318 F2d 632 Kenner v. Commissioner of Internal Revenue
318 F.2d 632
63-2 USTC P 9519
William H. KENNER, William H. Kenner and Eleanor V. Kenner,
and Kenner's Charitable Hospital, Inc., Petitioners,
COMMISSIONER OF INTERNAL REVENUE, Respondent.
United States Court of Appeals Seventh Circuit.
June 4, 1963, Rehearing Denied July 15, 1963.
Cecil L. Cass, Chicago, Ill., for petitioners.
Louis F. Oberdorfer, Asst. Atty. Gen., Tax Div., Gilbert E. Andrews, Atty., John B. Jones, Jr., Lee A. Jackson, Attys., Dept. of Justice, Washington, D.C., for respondent.
Before SCHNACKENBERG and SWYGERT, Circuit Judges, and PLATT, District judge.
SWYGERT, Circuit Judge.
This petition for review is brought by William H. Kenner, his wife Eleanor V. Kenner, and Kenner's Charitable Hospital, Inc., which Dr. Kenner founded and operated. Relief is sought from decisions of the Tax Court redetermining deficiencies in income tax and additions to tax for the years 1944 through 1954 in the total amount of $592,862.90 in respect to the Hospital and deficiencies in income tax and additions to tax for the years 1945 through 1954 in the total amount of $377,739.87 in respect to Kenner.1
Because of the extensive number of transactions involved, their complexity, and the length of the findings of fact and opinion filed by the Tax Court, reference to those documents is made. They are reported at 20 CCH Tax Ct.Mem. 185 (1961).
A short summary of the facts as found by the Tax Court is sufficient for our purposes since an examination of the underlying evidentiary facts and factual inferences on which the determinations of that court were based convinces us that the court's ultimate findings are not clearly erroneous. Commissioner v. Duberstein. 363 U.S. 278, 80 S.Ct. 1190, 4 L.Ed.2d 1218 (1960).
William H. Kenner is a medical doctor. In 1932, Kenner purchased a building at 716 Wellington Avenue in Chicago, where he had been engaged in private practice. The building was purchased for about $1,000 cash and the assumption of an $8,000 mortgage. One year later, Kenner's Charitable Hospital, Inc., was organized and incorporated under the laws of the State of Illinois. Although the membership of the Hospital board of directors changed from time to time, Kennor was in complete and effective charge of it during all the years of its existence. The Hospital was solely a Kenner family organization. When the Hospital began to function in 1934, Kenner purchased a nearby nurses' home for $1,000 cash and the assumption of an $8,000 mortgage. Both the hospital building and the nurses' home were deeded to the Hospital corporation in 1936.

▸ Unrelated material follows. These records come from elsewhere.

(* ===== verification/Strings.v ===== *)
(** Byte memory and the string functions of the C library:
    [libsc/string/*.c], [libsc/stdlib/itoa.c].

    A memory maps the addresses that may be accessed to their bytes; reading or
    writing any other address is a fault.  Loops that end at a null byte take
    the number of mapped bytes as fuel: they visit each address once. *)
From stdpp Require Import base numbers list gmap.
From Stdlib Require Import ZArith Lia.
From S2P Require Import Prelude Digits.

Abbreviation memory := (gmap Z Z).

Definition load8 (a : Z) (m : memory) : outcome Z :=
  match m !! a with Some v => Ret v | None => Fault end.
Definition store8 (a v : Z) (m : memory) : outcome memory :=
  match m !! a with Some _ => Ret (<[a := v]> m) | None => Fault end.

(** Rounds enough for any loop that walks over mapped bytes. *)
Definition scan_fuel (m : memory) : nat := S (size m).

(** * Blocks of memory *)

Definition memcpy (dst src size : Z) (m : memory) : outcome (Z * memory) :=
  m' ← for_range 0 size (λ i m, v ← load8 (src + i) m; store8 (dst + i) v m) m;
  Ret (dst, m').

Definition memmove (dst src size : Z) (m : memory) : outcome (Z * memory) :=
  if dst <? src then
    m' ← for_range 0 size (λ i m, v ← load8 (src + i) m; store8 (dst + i) v m) m;
    Ret (dst, m')
  else
    (* [for (i = size; i != 0; i--)] *)
    m' ← for_range 0 size (λ k m,
           let i := size - k in
           v ← load8 (src + (i - 1)) m; store8 (dst + (i - 1)) v m) m;
    Ret (dst, m').

Definition memset (buf value size : Z) (m : memory) : outcome (Z * memory) :=
  m' ← for_range 0 size (λ i m, store8 (buf + i) (u8 value) m) m;
  Ret (buf, m').

Definition memcmp (a b size : Z) (m : memory) : outcome Z :=
  r ← for_return 0 size (λ i _,
        va ← load8 (a + i) m;
        vb ← load8 (b + i) m;
        if va <? vb then Ret (Return (-1))
        else if vb <? va then Ret (Return 1)
        else Ret (Continue ())) ();
  match r with Return v => Ret v | Continue _ => Ret 0 end.

(** * Strings *)

Definition strlen (a : Z) (m : memory) : outcome Z :=
  while_fuel (scan_fuel m) (λ result,
    v ← load8 (a + result) m;
    if truthy v then Ret (Continue (result ⊕ 1)) else Ret (Return result)) 0.

(** [char] is signed: the bytes are compared and subtracted as such. *)
Definition strcmp (a b : Z) (m : memory) : outcome Z :=
  while_fuel (scan_fuel m) (λ i,
    va ← load8 (a + i) m;
    vb ← load8 (b + i) m;
    if truthy va && (va =? vb) then Ret (Continue (i + 1))
    else Ret (Return (s8 va - s8 vb))) 0.

Definition strcpy (dest src : Z) (m : memory) : outcome (Z * memory) :=
  m' ← while_fuel (scan_fuel m) (λ '(i, m),
         v ← load8 (src + i) m;
         m' ← store8 (dest + i) v m;
         if truthy v then Ret (Continue (i + 1, m')) else Ret (Return m')) (0, m);
  Ret (dest, m').

Definition strncpy (dest src n : Z) (m : memory) : outcome (Z * memory) :=
  m' ← for_range 0 n (λ i m, v ← load8 (src + i) m; store8 (dest + i) v m) m;
  Ret (dest, m').

Definition strcat (dest src : Z) (m : memory) : outcome (Z * memory) :=
  i ← while_fuel (scan_fuel m) (λ i,
        v ← load8 (dest + i) m;
        if truthy v then Ret (Continue (i ⊕ 1)) else Ret (Return i)) 0;
  '(j, m1) ← while_fuel (scan_fuel m) (λ '(j, m),
        v ← load8 (src + j) m;
        if truthy v then
          m' ← store8 (dest + (i ⊕ j)) v m;
          Ret (Continue (j ⊕ 1, m'))
        else Ret (Return (j, m))) (0, m);
  m2 ← store8 (dest + (i ⊕ j)) 0 m1;
  Ret (dest, m2).

(** * Numbers *)

Definition reverse (s : Z) (m : memory) : outcome memory :=
  len ← strlen s m;
  while_fuel (scan_fuel m) (λ '(i, j, m),
    if i <? j then
      c ← load8 (s + i) m;
      v ← load8 (s + j) m;
      m1 ← store8 (s + i) v m;
      m2 ← store8 (s + j) c m1;
      Ret (Continue (i + 1, j - 1, m2))
    else Ret (Return m)) (0, s32 (len ⊖ 1), m).

(** An [int] has at most ten digits. *)
Definition itoa (n s : Z) (m : memory) : outcome memory :=
  let sign := n in
  let n := if sign <? 0 then s32 (- n) else n in
  '(i, m1) ← while_fuel 10 (λ '(i, n, m),
        m' ← store8 (s + i) (u8 (Z.rem n 10 + 48)) m;
        let n' := Z.quot n 10 in
        if 0 <? n' then Ret (Continue (i + 1, n', m')) else Ret (Return (i + 1, m')))
      (0, n, m);
  '(i, m2) ← (if sign <? 0 then
                m' ← store8 (s + i) 45 m1; Ret (i + 1, m')
              else Ret (i, m1));
  m3 ← store8 (s + i) 0 m2;
  reverse s m3.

The Hospital's articles of incorporation, which were amended from time to time, generally provided that its purpose was to provide free, charitable hospital rooms and treatment and not to operate for pecuniary profit. In 1949, after the Hospital had further amended its articles of incorporation, it was approved under the Illinois General Not For Profit Corporation Act.
In the years prior to 1944, Kenner purchased six farms in northern Illinois, and he took and active part in their operation and management. Two bank accounts were maintained by Kenner in his own name in banks in Woodstock and Huntley, towns in Illinois near which some of Kenner's farms were located.
Between 1944 and 1950, two bank accounts were maintained by the Hospital in Chicago banks: in the Aetna State Bank for the period January 1, 1944, to December 10, 1947, and in the City National Bank from December 14, 1946, until sometime in 1950. From some time prior to 1944, Kenner indiscriminately commingled his own personal funds and the funds of the Hospital in the latter's bank accounts. No systematic records of any sort were kept by the Hospital until 1949. Although Kenner deposited the proceeds of personal loans. income from his medical practice, and farm receipts not only in his own bank accounts but also in those of the Hospital, the only deposits in the Hospital's bank accounts which can be traced as personal funds of Kenner are $5,253.33 deposited in 1944 and $25,786.98 deposited in 1946.2
In 1946, the Hospital sold its old premises and the nurses' home for $60,000 and $15,000, respectively, and a new building was acquired for $155,000. Kenner immediately began to convert the premises into a hospital. The Chicago City Council changed the zoning of the location to permit the operation of a hospital with a capacity of about 65 beds.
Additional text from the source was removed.